她甩了甩手里拎着的灰鹦鹉,但巴格尔摩鲁没有半点醒过来的意思,女战士只得作罢。
“按照约定,我和这只鸟把犯人和他的口供一起交给了驻军。至少奥利弗不会再被当成谋杀拉蒙先生……不,谋杀洛佩兹先生的凶手。”
“克洛斯先生不会有事吗?”奥利弗灌了一大口牛奶,擦了擦嘴唇上方的奶沫。经过一系列的事情,这个消息并没有让他的心底轻松几分。

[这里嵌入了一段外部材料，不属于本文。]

(* ===== verification/Fsctl.v ===== *)
(** File system controls (crates/smb-msg/src/ioctl/, dfsc.rs): the payloads of an IOCTL request, the
    sizes that credits are computed from, and the control codes a response type answers for. *)
From S2P Require Import Prelude Effects Bytes Header Compression Crypto Dialects Stream Codec Security Negotiate.
Local Open Scope Z_scope.

(** ** Control codes *)

Inductive FsctlCodes :=
| FC_DfsGetReferrals | FC_OffloadRead | FC_PipePeek | FC_PipeWait | FC_PipeTransceive | FC_SrvCopychunk
| FC_SrvEnumerateSnapshots | FC_SrvRequestResumeKey | FC_SrvReadHash | FC_SrvCopychunkWrite | FC_LmrRequestResiliency
| FC_QueryNetworkInterfaceInfo | FC_SetReparsePoint | FC_DfsGetReferralsEx | FC_FileLevelTrim | FC_ValidateNegotiateInfo
| FC_QueryAllocatedRanges.

#[export] Instance FsctlCodes_eq : EqDecision FsctlCodes.
Proof. solve_decision. Defined.

Definition fsctl_code (c : FsctlCodes) : Z :=
  match c with
  | FC_DfsGetReferrals => 0x00060194
  | FC_OffloadRead => 0x00094264
  | FC_PipePeek => 0x0011400C
  | FC_PipeWait => 0x00110018
  | FC_PipeTransceive => 0x0011C017
  | FC_SrvCopychunk => 0x001440F2
  | FC_SrvEnumerateSnapshots => 0x00144064
  | FC_SrvRequestResumeKey => 0x00140078
  | FC_SrvReadHash => 0x001441bb
  | FC_SrvCopychunkWrite => 0x001480F2
  | FC_LmrRequestResiliency => 0x001401D4
  | FC_QueryNetworkInterfaceInfo => 0x001401FC
  | FC_SetReparsePoint => 0x000900A4
  | FC_DfsGetReferralsEx => 0x000601B0
  | FC_FileLevelTrim => 0x00098208
  | FC_ValidateNegotiateInfo => 0x00140204
  | FC_QueryAllocatedRanges => 0x000940CF
  end.

(** ** Payloads *)

Record SrvCopychunkItem := mkChunk { ch_source_offset : Z; ch_target_offset : Z; ch_length : Z }.
Record SrvCopychunkCopy := mkCopychunk { cc_source_key : bytes; cc_chunks : list SrvCopychunkItem }.

Inductive SrvHashRetrievalType := HR_HashBased | HR_FileBased.
#[export] Instance SrvHashRetrievalType_repr : Repr SrvHashRetrievalType :=
  {| repr_code t := match t with HR_HashBased => 1 | HR_FileBased => 2 end; repr_all := [HR_HashBased; HR_FileBased] |}.

Record SrvReadHashReq := mkReadHash { rh_hash_version : Z; rh_hash_retrieval_type : SrvHashRetrievalType }.

Record ValidateNegotiateInfoRequest := mkValidate {
  va_capabilities : Z;
  va_guid : Guid;
  va_security_mode : Z;
  va_dialects : list Dialect
}.

Inductive ReferralLevel := RL_V1 | RL_V2 | RL_V3 | RL_V4.
#[export] Instance ReferralLevel_repr : Repr ReferralLevel :=
  {| repr_code l := match l with RL_V1 => 1 | RL_V2 => 2 | RL_V3 => 3 | RL_V4 => 4 end; repr_all := [RL_V1; RL_V2; RL_V3; RL_V4] |}.

Record ReqGetDfsReferral := mkReferral { rf_max_referral_level : ReferralLevel; rf_request_file_name : list Z }.
Record DfsRequestData := mkDfsData { dd_request_file_name : list Z; dd_site_name : list Z }.
Record ReqGetDfsReferralEx := mkReferralEx { rx_max_referral_level : Z; rx_request_flags : Z; rx_request_data : DfsRequestData }.
Record PipeWaitRequest := mkPipeWait { pw_timeout : Z; pw_timeout_specified : bool; pw_name : list Z }.
Record SetReparsePointRequest := mkReparse { rp_reparse_tag : Z; rp_reparse_guid : option Guid; rp_reparse_data : bytes }.
Record FileLevelTrimRange := mkTrimRange { tr_offset : Z; tr_length : Z }.
Record QueryAllocRangesItem := mkAllocRange { ar_offset : Z; ar_len : Z }.
Record OffloadReadRequest := mkOffload { of_flags : Z; of_token_time_to_live : Z; of_file_offset : Z; of_copy_length : Z }.

(** The buffer of an IOCTL request; the requests without a payload carry nothing. *)
Inductive IoctlReqData :=
| IO_PipePeek
| IO_SrvEnumerateSnapshots
| IO_SrvRequestResumeKey
| IO_QueryNetworkInterfaceInfo
| IO_SrvCopychunk (c : SrvCopychunkCopy)
| IO_SrvCopychunkWrite (c : SrvCopychunkCopy)
| IO_SrvReadHash (r : SrvReadHashReq)
| IO_LmrRequestResiliency (timeout : Z)
| IO_ValidateNegotiateInfo (v : ValidateNegotiateInfoRequest)
| IO_DfsGetReferrals (r : ReqGetDfsReferral)
| IO_PipeWait (p : PipeWaitRequest)
| IO_PipeTransceive (buffer : bytes)
| IO_SetReparsePoint (r : SetReparsePointRequest)
| IO_DfsGetReferralsEx (r : ReqGetDfsReferralEx)
| IO_FileLevelTrim (ranges : list FileLevelTrimRange)
| IO_QueryAllocatedRanges (r : QueryAllocRangesItem)
| IO_OffloadRead (r : OffloadReadRequest)
| IO_Ioctl (buffer : bytes).

(** [FsctlRequest::FSCTL_CODE]; a raw buffer has none. *)
Definition fsctl_of (d : IoctlReqData) : option FsctlCodes :=
  match d with
  | IO_PipePeek => Some FC_PipePeek
  | IO_SrvEnumerateSnapshots => Some FC_SrvEnumerateSnapshots
  | IO_SrvRequestResumeKey => Some FC_SrvRequestResumeKey
  | IO_QueryNetworkInterfaceInfo => Some FC_QueryNetworkInterfaceInfo
  | IO_SrvCopychunk _ => Some FC_SrvCopychunk
  | IO_SrvCopychunkWrite _ => Some FC_SrvCopychunkWrite
  | IO_SrvReadHash _ => Some FC_SrvReadHash
  | IO_LmrRequestResiliency _ => Some FC_LmrRequestResiliency
  | IO_ValidateNegotiateInfo _ => Some FC_ValidateNegotiateInfo
  | IO_DfsGetReferrals _ => Some FC_DfsGetReferrals
  | IO_PipeWait _ => Some FC_PipeWait
  | IO_PipeTransceive _ => Some FC_PipeTransceive
  | IO_SetReparsePoint _ => Some FC_SetReparsePoint
  | IO_DfsGetReferralsEx _ => Some FC_DfsGetReferralsEx
  | IO_FileLevelTrim _ => Some FC_FileLevelTrim
  | IO_QueryAllocatedRanges _ => Some FC_QueryAllocatedRanges
  | IO_OffloadRead _ => Some FC_OffloadRead
  | IO_Ioctl _ => None
  end.

(** ** Layouts *)

Definition write_chunk (c : SrvCopychunkItem) : bin unit :=
  _ ← put 8 (ch_source_offset c); _ ← put 8 (ch_target_offset c); _ ← put 4 (ch_length c); put 4 0.
Definition read_chunk : bin SrvCopychunkItem :=
  source ← get 8; target ← get 8; length ← get 4; _ ← get 4; mret (mkChunk source target length).

Definition srv_key_length : nat := 24.

Definition write_copychunk (c : SrvCopychunkCopy) : bin unit :=
  _ ← write_all (cc_source_key c); _ ← put_count 4 (cc_chunks c); _ ← put 4 0; write_list write_chunk (cc_chunks c).
Definition read_copychunk : bin SrvCopychunkCopy :=
  key ← read_exact srv_key_length;
  chunk_count ← get 4;
  _ ← get 4;
  chunks ← read_count (Z.to_nat chunk_count) read_chunk;
  mret (mkCopychunk key chunks).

“他姑且算我们的顾问,就算拉德教要对付他,要走的手续也不少。除非他们能够给狄伦定罪,确定他们在进行某种恶意破坏。”安撇撇嘴,“所以只要狄伦那边不出什幺篓子,克洛斯短期内不会有事的。不过我有点担心狄伦的身份,万一他也是拉德教那边的通缉犯……”
“……不,应该没有问题。”尼莫干涩地接话道。“相信我。”
“他们正去往奥尔本的克莱门,拉德教的教皇现在正在那边呢。”女战士挑起眉毛,“我们可以跟上。横竖奥利弗要洗脱罪名,只有首都和克莱门两个选择……说起来奥利弗,你到底被定了什幺罪?怎幺那幺快就被守门人弄走啦?”
“他们认定我是缄默骑士。”奥利弗喝干了那杯牛奶。
“呸!”安的反应很干脆。
“他通过了骑士之心的检定。”尼莫安静地补充道,“准确来说,孤岛法庭的流程没有问题。”
安的眉毛在下一秒蹙紧:“他身上有骑士誓约?”
“他……”尼莫挑了个相对暧昧的说法,“他现在没有。如果可以再检测一次,我保证不会出现任何问题。”
“看来你俩瞒着我不少事。”安摩挲着下巴,“算了,当务之急是赶紧把奥利弗身上的罪名洗掉。尽管我不清楚你是怎幺把奥利弗从凋零城堡弄出来的,尼莫——除非你突然成了奥尔本的国王,不然他名义上还是在逃的死囚。”
“我们最好立刻动身,越快越好。”
佣兵公会总部。
“有意思,有人重金雇佣了地平线。”
“地平线佣兵团,听着,佣兵团。”老人理着自己的白胡子,心不在焉地应道。“佣兵团当然会有雇主。”
“但一般人不会雇佣地平线做调查任务。这可不是国家性质的委托,是私人委托。”
“……你永远猜不到富翁们在考虑些什幺。不过总不会是什幺无聊的任务,我记得洛佩兹不喜欢接没有意义的任务。”
“当然。我看看,我看看……唔。”另一个老头挠挠头,“是针对一支黑章队伍的调查请求。”
“需要地平线出动的,怎幺都该是六眼的蜘蛛级了吧?”
“不,这就是有意思的地方。将要被调查的只是一支蛇级队伍……你听说过风滚草吗?”